Well, I have somewhat balanced the commodity system. Basically, commodities regenerate at a (slow) rate so that you can't really trade between sites that often. And each site only wants a certain number of any given commodity. It's not a bad system, if I tweak price margins it should be fine.

@p There is a fairly well-known problem in game design theory. That is, if you give the player multiple ways to accomplish the same goal, they will tend on the whole to choose the most efficient one. So it becomes difficult to give the player meaningful choices. Think back to your favorite (or not-so-favorite) RPG; generally, towards the end, you only use a few fairly refined battle strategies (e.g., offering + genji glove + dual atma, or economizer + magic box + ultima + quick).
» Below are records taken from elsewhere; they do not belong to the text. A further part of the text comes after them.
Lemma live_issue h e e' t raw i now s :
  live h e t s -> (is_ok (issueDeviceCredentialLocked e' raw i now s).2 = true -> e' <> e) ->
  live h e t (issueDeviceCredentialLocked e' raw i now s).1.
Proof.
  intros L Ne. destruct (issue_cases e' raw i now s) as [[-> _]|(tenant & _ & F & _ & Q)]; [done|]. rewrite Q in Ne |- *.
  apply (live_revoke h e e' t now s) in L; [|by apply Ne]. destruct L as (j & c & E & Hc). cbn in E.
  exists j, c. split; [|done]. cbn. rewrite lookup_insert_ne; [done|]. intros <-.
  apply revoke_lookup in E as (? & E & _). congruence.
Qed.

Lemma live_verify h e t raw now s : live h e t s -> live h e t (VerifyDeviceCredential raw now s).1.
Proof.
  intros L. unfold VerifyDeviceCredential. repeat case_match; try done. cbn. apply (live_kept h e t s); [done|].
  intros i c E He U. eexists. split; [by rewrite lookup_fmap, E|]. cbn. by case_match.
Qed.

Lemma live_perform h e t o s : live h e t s -> takes o s <> Some e -> live h e t (perform o s).
Proof.
  intros L N. destruct o; cbn in *.
  - destruct L as (i & c & L). by exists i, c.
  - unfold IssueDeviceCredential in *. destruct (String.eqb _ ""); [done|]. apply live_issue; [done|]. intros Q.
    destruct (issueDeviceCredentialLocked _ _ _ _ _).2; [|done]. cbn in N. congruence.
  - unfold EnsureDeviceCredential in *. destruct (String.eqb _ ""); [done|]. destruct (_ ≫= _); [done|].
    apply (live_issue h e (TrimSpace endpointID) t raw idRaw now s) in L.
    + by destruct (issueDeviceCredentialLocked _ _ _ _ _).
    + intros Q. destruct (issueDeviceCredentialLocked _ _ _ _ _) as [? []]; [|done]. cbn in N. congruence.
  - by apply live_verify.
  - unfold RevokeDeviceCredentials in *. destruct (String.eqb _ ""); [done|]. destruct (some_row _); [|done].
    apply live_revoke; [done|]. cbn in N. congruence.
  - apply live_revoke; [done|congruence].
  - unfold DeleteDisposableEndpoint in *. destruct (negb _); [done|]. cbn in *. destruct L as (i & c & E & Hh & He & R). exists i, c.
    split; [|done]. cbn. apply map_lookup_filter_Some. split; [done|]. cbn. congruence.
Qed.

Lemma revoke_dead h e now s s' : owned h e s -> credentials s' = revoke_live e now (credentials s) -> dead h s'.
Proof.
  intros O Q i c' L Hh. rewrite Q in L. apply revoke_lookup in L as (c & L & ->). apply revoked_after.
  apply (O i c L). destruct (revoke_same e now c) as (_ & <- & _). done.
Qed.

Lemma issue_dead h e raw i now s x :
  owned h e s -> hashEnrollmentToken (credential_of raw) <> h -> (issueDeviceCredentialLocked e raw i now s).2 = Ok x ->
  dead h (issueDeviceCredentialLocked e raw i now s).1.
Proof.
  intros O N. destruct (issue_cases e raw i now s) as [[_ [err ->]]|(tenant & _ & _ & _ & ->)]; [done|]. intros _ j c' L Hh.
  cbn in L. apply lookup_insert_Some in L as [[<- <-]|[_ L]]; [done|].
  by apply (revoke_dead h e now s (mkStore (revoke_live e now (credentials s)) (endpoints s)) O eq_refl j c' L).
Qed.

Lemma taken_dead h e o s : owned h e s -> takes o s = Some e -> other_hash h o -> dead h (perform o s).
Proof.
  intros O T N. destruct o; cbn in T |- *; try done.
  - unfold IssueDeviceCredential in *. destruct (String.eqb _ ""); [done|]. destruct (issueDeviceCredentialLocked _ _ _ _ _).2 eqn:R; [|done].
    injection T as T. rewrite T in *. by eapply issue_dead.
  - unfold EnsureDeviceCredential in *. destruct (String.eqb _ ""); [done|]. destruct (_ ≫= _); [done|].
    destruct (issueDeviceCredentialLocked (TrimSpace endpointID) raw idRaw now s) as [s' r] eqn:R. cbn in *. destruct r; [|done].
    injection T as T. rewrite T in *. pose proof (issue_dead h e raw idRaw now s a O N) as D. rewrite R in D. by apply D.
  - unfold RevokeDeviceCredentials in *. destruct (String.eqb _ ""); [done|]. destruct (some_row _); [|done].
    injection T as <-. by eapply revoke_dead.
  - injection T as ->. by eapply revoke_dead.
  - unfold DeleteDisposableEndpoint in *. destruct (negb _); [done|]. injection T as T. cbn. intros i c L Hh.
    cbn in L. apply map_lookup_filter_Some in L as [L Q]. cbn in Q. by rewrite (O i c L Hh) in Q.
Qed.

Lemma credential_plain raw : TrimSpace (credential_of raw) = credential_of raw.
Proof. apply TrimSpace_plain. unfold credential_of. by rewrite string_forallb_app, hex_plain. Qed.
(** The caller as the hub told the handler. *)
Definition caller_of (r : request) : caller :=
  mkCaller (header_of r "X-Role") (header_of r "X-Username") (header_of r "X-Tenant-ID") (header_of r "X-User-ID")
    (header_of r "X-Device-Endpoint-ID") (header_of r "X-Auth-Method").

(** The credential of a request, and the caller it stands for. *)
Inductive entitled (e : env) (r : request) (h : hub) : caller -> Prop :=
| by_token claims : bearer e r h = Some claims ->
    entitled e r h (mkCaller (c_Role claims) (c_Username claims) (c_TenantID claims) (c_UserID claims) "" "jwt")
| by_session op : consoleSession e r h = Some op ->
    entitled e r h (mkCaller (access.ac_Role op) (access.ac_Email op) "" "" "" "console")
| by_admin_key : h_adminKey h <> "" -> h_adminKey h ∈ presented_keys r -> entitled e r h (mkCaller "admin" "admin" "" "" "" "api-key")
| by_steward_key key : key ∈ presented_keys r -> stewardKeyMatches key h = true ->
    entitled e r h (mkCaller "steward" "steward" "" "" "" stewardAuthMethod)
| by_tenant_key key t : key <> "" -> key ∈ presented_keys r -> h_tenants h !! key = Some t ->
    entitled e r h (mkCaller "tenant" (tn_Name t) (tn_ID t) "" "" "api-key").

(** What a caller may do: an auditor reads, the steward keeps to its routes. *)
Definition permitted (c : caller) (r : request) : bool :=
  (negb (String.eqb (cr_Role c) "auditor") || bool_decide (rq_Method r ∈ ["GET"; "HEAD"; "OPTIONS"])) && (negb (String.eqb (cr_Method c) stewardAuthMethod) || stewardAllowed r).

(** The address is serving a lockout. *)
Definition locked_out (e : env) (r : request) (h : hub) : bool :=
  match throttle.failures (h_throttle h) !! clientIP r with Some f => throttle.serving (ev_now e) f | None => false end.

(** The request as it is looked at. *)
Definition seen (r : request) : request := note_cert (strip identity_headers r).

Lemma seen_header r k :
  CanonicalHeaderKey "X-Client-CN" <> CanonicalHeaderKey k ->
  header_of (seen r) k = if named identity_headers (CanonicalHeaderKey k) then "" else header_of r k.
Proof. intros N. unfold seen, note_cert. case_match; [by rewrite header_strip|]. by rewrite header_set_ne, header_strip. Qed.

Lemma seen_strip r : strip identity_headers (seen r) = strip identity_headers r.
Proof. unfold seen, note_cert. case_match; [|rewrite strip_set by reflexivity]; by rewrite strip_strip. Qed.

Lemma seen_client r k : named identity_headers (CanonicalHeaderKey k) = false -> header_of (seen r) k = header_of r k.
Proof. intros N. rewrite seen_header; [by rewrite N|]. intros Q. rewrite <- Q in N. by vm_compute in N. Qed.

Lemma seen_shape r : exists hd, seen r = r <| rq_Header := hd |>.
Proof. unfold seen, note_cert. case_match; eexists; reflexivity. Qed.

Lemma seen_keys r : presented_keys (seen r) = presented_keys r.
Proof. unfold presented_keys. rewrite seen_client by reflexivity. by destruct (seen_shape r) as [hd ->]. Qed.

Lemma seen_bearer e r h : bearer e (seen r) h = bearer e r h.
Proof. unfold bearer. by rewrite seen_client by reflexivity. Qed.

Lemma seen_session e r h : consoleSession e (seen r) h = consoleSession e r h.
Proof. by destruct (seen_shape r) as [hd ->]. Qed.

Lemma auth_run e r h : authMiddleware e r h =
  match bearer e r h, consoleSession e r h with
  | Some claims, _ => proceed (as_claims claims (seen r)) h
  | None, Some op => proceed (as_session op (seen r)) h
  | None, None => (unless_blocked e (seen r) ≫= fun _ => try_keys e (presented_keys r) (seen r)) h
  end.
Proof.
  unfold authMiddleware. fold (seen r). unfold mbind at 1, gate_bind at 1, read. cbv beta iota.
  rewrite seen_bearer, seen_session, seen_keys. by destruct (bearer e r h), (consoleSession e r h).
Qed.

(** What the throttle makes of a request that shows its credential. *)
Lemma unless_blocked_run e r h :
  unless_blocked e r h =
    (h <| h_throttle := (throttle.blocked (clientIP r) (ev_now e) (h_throttle h)).1 |>,
     if locked_out e r h then Err (writeJSONError 429 too_many) else Ok tt).
Proof.
  unfold unless_blocked, blocked, locked_out, throttle.blocked, mbind, gate_bind.
  destruct (throttle.failures (h_throttle h) !! clientIP r) as [f|]; [|by destruct h].
  destruct (_ && _) eqn:Q; cbn; [|by destruct h, (throttle.serving (ev_now e) f)].
  assert (S : throttle.serving (ev_now e) f = false); [|by rewrite S].
  unfold throttle.serving, throttle.Before, throttle.After in *. destruct (throttle.fw_blockedTill f); [|done]. bools. lia.
Qed.

(** The keys are tried in a hub that differs in the throttle only. *)
Inductive key_verdict (e : env) (r : request) (h : hub) : result reply request -> Prop :=
| KeyKnown c r' : entitled e r h c -> caller_of r' = c -> permitted c r = true -> strip identity_headers r' = strip identity_headers r ->
    key_verdict e r h (Ok r')
| KeyLimited c msg : entitled e r h c -> permitted c r = false -> key_verdict e r h (Err (writeJSONError 403 msg))
| KeyUnknown : Forall (fun key => key = "" \/ throttle.secretEqual key (h_adminKey h) = false /\ stewardKeyMatches key h = false
      /\ h_tenants h !! key = None) (presented_keys r) ->
    key_verdict e r h (Err (writeJSONError 401 "invalid or missing api key")).

(** A request handed on as the caller [c]. *)
Record handed (r : request) (c : caller) (r1 : request) : Prop := {
  hd_caller : caller_of r1 = c;
  hd_method : rq_Method r1 = rq_Method r;
  hd_strip : strip identity_headers r1 = strip identity_headers r;
  hd_steward : cr_Method c = stewardAuthMethod -> stewardAllowed r = true;
}.

Lemma roleAllows_spec role method :
  roleAllows role method = negb (String.eqb role "auditor") || bool_decide (method ∈ ["GET"; "HEAD"; "OPTIONS"]).
Proof.
  unfold roleAllows, RoleAuditor. f_equal. apply eq_bool_prop_intro. rewrite bool_decide_spec, !elem_of_cons, elem_of_nil. cbn.
  destruct (String.eqb_spec method "GET"), (String.eqb_spec method "HEAD"), (String.eqb_spec method "OPTIONS"); cbn; tauto.
Qed.

Lemma proceed_run r c r1 h1 : handed r c r1 ->
  proceed r1 h1 = (h1, if permitted c r then Ok r1 else Err (writeJSONError 403 "this role can read the fleet but not change it")).
Proof.
  intros [C Me St Sw]. unfold proceed. assert (P : permitted c r = roleAllows (header_of r1 "X-Role") (rq_Method r1)).
  { unfold permitted. rewrite roleAllows_spec. rewrite <- C at 1. cbn [cr_Role caller_of]. rewrite Me.
    destruct (String.eqb_spec (cr_Method c) stewardAuthMethod) as [Q|Q]; [rewrite (Sw Q)|]; apply andb_true_r. }
  rewrite P. by destruct (roleAllows _ _).
Qed.

Lemma handed_on e r h c r1 h1 : entitled e r h c -> handed r c r1 -> key_verdict e r h (proceed r1 h1).2.
Proof.
  intros En Ha. rewrite (proceed_run r c r1 h1 Ha). cbn. destruct Ha. destruct (permitted c r) eqn:P; [by apply (KeyKnown e r h c)|by apply (KeyLimited e r h c)].
Qed.

Lemma method_seen r : rq_Method (seen r) = rq_Method r.
Proof. by destruct (seen_shape r) as [hd ->]. Qed.

(** The headers set for each kind of caller, and the ones left empty. *)
Ltac found := unfold caller_of; headers; rewrite ?seen_header by (vm_compute; discriminate); reflexivity.

Ltac stripped := repeat rewrite strip_set by reflexivity; apply seen_strip.

Lemma admin_handed r : handed r (mkCaller "admin" "admin" "" "" "" "api-key") (as_admin (seen r)).
Proof. unfold as_admin. split; [found|apply method_seen|stripped|discriminate]. Qed.

Lemma steward_handed r : stewardAllowed r = true -> handed r (mkCaller "steward" "steward" "" "" "" stewardAuthMethod) (as_steward (seen r)).
Proof. intros Al. unfold as_steward. split; [found|apply method_seen|stripped|done]. Qed.

Lemma tenant_handed t r : handed r (mkCaller "tenant" (tn_Name t) (tn_ID t) "" "" "api-key") (as_tenant t (seen r)).
Proof. unfold as_tenant. split; [found|apply method_seen|stripped|discriminate]. Qed.

Lemma session_handed op r : handed r (mkCaller (access.ac_Role op) (access.ac_Email op) "" "" "" "console") (as_session op (seen r)).
Proof. unfold as_session. split; [found|apply method_seen|stripped|discriminate]. Qed.

Lemma claims_handed c r : handed r (mkCaller (c_Role c) (c_Username c) (c_TenantID c) (c_UserID c) "" "jwt") (as_claims c (seen r)).
Proof.
  unfold as_claims. destruct (String.eqb_spec (c_TenantID c) "") as [->|];
    (split; [found|apply method_seen|stripped|discriminate]).
Qed.

Definition same_secrets (h h1 : hub) : Prop :=
  h_adminKey h1 = h_adminKey h /\ h_settings h1 = h_settings h /\ h_tenants h1 = h_tenants h.

Lemma steward_seen r : stewardAllowed (as_steward (seen r)) = stewardAllowed r.
Proof. unfold stewardAllowed, as_steward. cbn -[existsb seen]. by destruct (seen_shape r) as [hd ->]. Qed.

Lemma try_keys_verdict e r h : forall keys before h1,
  same_secrets h h1 -> presented_keys r = (before ++ keys)%list ->
  Forall (fun key => key = "" \/ throttle.secretEqual key (h_adminKey h) = false /\ stewardKeyMatches key h = false
    /\ h_tenants h !! key = None) before ->
  key_verdict e r h (try_keys e keys (seen r) h1).2.
Proof.
  induction keys as [|key keys IH]; intros before h1 S P F.
  { apply KeyUnknown. by rewrite P, app_nil_r. }
  assert (I : key ∈ presented_keys r) by (rewrite P; set_solver).
  assert (P' : presented_keys r = ((before ++ [key]) ++ keys)%list) by (by rewrite <- app_assoc).
  cbn [try_keys]. destruct (String.eqb_spec key "") as [->|Ne].
  { apply (IH (before ++ [""])%list h1 S P'). apply Forall_app. split; [done|]. apply Forall_singleton. by left. }
  destruct S as (S1 & S2 & S3). unfold mbind, gate_bind, read. cbn beta iota. rewrite S1, S3.
  assert (Sk : stewardKeyMatches key h1 = stewardKeyMatches key h) by (unfold stewardKeyMatches, GetSetting; by rewrite S2).
  rewrite Sk. destruct (throttle.secretEqual key (h_adminKey h)) eqn:A.
  { unfold throttle.secretEqual in A. apply andb_true_iff in A as [A1 A2]. apply String.eqb_eq in A2 as ->.
    apply negb_true_iff, String.eqb_neq in A1. cbn.
    apply (handed_on e r h _ _ _ (by_admin_key e r h A1 I) (admin_handed r)). }
  destruct (stewardKeyMatches key h) eqn:B.
  { unfold succeeded, change. cbv beta iota. rewrite steward_seen. pose proof (by_steward_key e r h key I B) as En.
    destruct (stewardAllowed r) eqn:Al.
    - apply (handed_on e r h _ _ _ En (steward_handed r Al)).
    - eapply KeyLimited; [exact En|]. unfold permitted. rewrite Al. apply andb_false_r. }
  destruct (h_tenants h !! key) as [t|] eqn:T.
  { apply (handed_on e r h _ _ _ (by_tenant_key e r h key t Ne I T) (tenant_handed t r)). }
  apply (IH (before ++ [key])%list h1 ltac:(done) P'). apply Forall_app. split; [done|]. apply Forall_singleton. by right.
Qed.
Lemma ensureVehicleEx_extract_error_witness :
  snd (extractChecked unnamed) = Some (ErrRemote "vehicle without VIN") /\
  ensureVehicleEx "xyz789" (Ok [abc123; unnamed; xyz789]) extractChecked
  = Err (ErrRemote "vehicle without VIN") /\
  ensureVehicleEx "" (Ok [abc123; unnamed; xyz789]) extractChecked
  = Err (ErrCannotFindVehicle ["ABC123"; ""; "XYZ789"]).
Proof.
  destruct (ensureVehicleEx_extract_error (H := asciiFolding) extractChecked
              "xyz789" [abc123] [xyz789] unnamed
              (e := ErrRemote "vehicle without VIN") eq_refl)
    as (Hscan & _ & Hlist).
  split; [reflexivity|]. split.
  - apply Hscan; [discriminate|].
    intros u [<-|[]]. exists "ABC123". split; [reflexivity | discriminate].
  - apply Hlist; [simpl; lia | reflexivity].
Defined.

(** C10 as stated does not hold: the extraction of the second vehicle fails
    but hands back its VIN, and the diagnostic lists that VIN, not the empty
    string. *)
Lemma failed_extraction_keeps_its_string :
  extractUnsold xyz789 = ("XYZ789", Some (ErrRemote "vehicle sold")) /\
  ensureVehicleEx "" (Ok [abc123; xyz789]) extractUnsold
  = Err (ErrCannotFindVehicle ["ABC123"; "XYZ789"]) /\
  ensureVehicleEx "" (Ok [abc123; xyz789]) extractUnsold
  <> Err (ErrCannotFindVehicle ["ABC123"; ""]).
Proof.
  split; [reflexivity|]. split; [reflexivity|]. discriminate.
Qed.

(** ** The state mapper *)

(** The switch agrees with a lookup in the table. *)
Lemma switchStatus_statusNumber (code : string) (s : Sink) :
  switchStatus code s =
  match statusNumber code with
  | Some number =>
      mkRun [GaugeSet evStatus number] (gaugeStore evStatus number s) (Done tt)
  | None => mkRun [LogPrint ("Unknown status: " ++ code)] s (Done tt)
  end.
Proof.
  unfold switchStatus, statusNumber, statusTable, lookupStatus.
  repeat (match goal with
          | |- context [(code =? ?k)%string] =>
              destruct (code =? k)%string; [reflexivity|]
          end).
  reflexivity.
Qed.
That's what this is all about. You have 50 spells in your inventory, but once you find one that works well, or works better than most, you use that one.

@p Argh, I normally would rather not rant on game design "theory" but the reason I am is because vex has many repeatable, effective strategies. Moreso in that I can't really hope to prevent every exploit, i.e., I can balance things fairly well but the idea is I really /do/ want a big world that /isn't/ too carefully designed. How do we manage this from becoming a game where the player only has to do one thing, and do it a lot (whereupon they become very, very bored)?

@p The answer is the timeout system (or at least, I hope it will turn out to be an answer). What happens when you do some action that helps you "grow" (in the RPG sense) is there is a timeout counter of some kind. So for instance, shooting monsters on a planet will gradually depopulate the planet. Those monsters /will/ regenerate, but only over time. So in general, the player is discouraged from sitting around in one place shooting monsters because, after a time, there won't be any monsters to shoot. Most players will recognize that there is a "growth per time" factor involved and move somewhere else. Sounds like a MMORPG already doesn't it? Ah well...

@p Or for instance, suppose you buy/sell commodities. You may find a single route that earns you good money. But you may end up working other routes, shooting monsters, stealing, etc. in order to earn enough money for that new ship or weapon or what have you, simply becuase at any given play session, you can only actually work that route ONCE.

@p The idea then becomes to try and make the "per time" resources scarce enough, and the requirements for advancement steep enough, that when the player wants for instance to buy a new ship, he/she will be forced to do a number of different things to earn enough money/exp or what have you.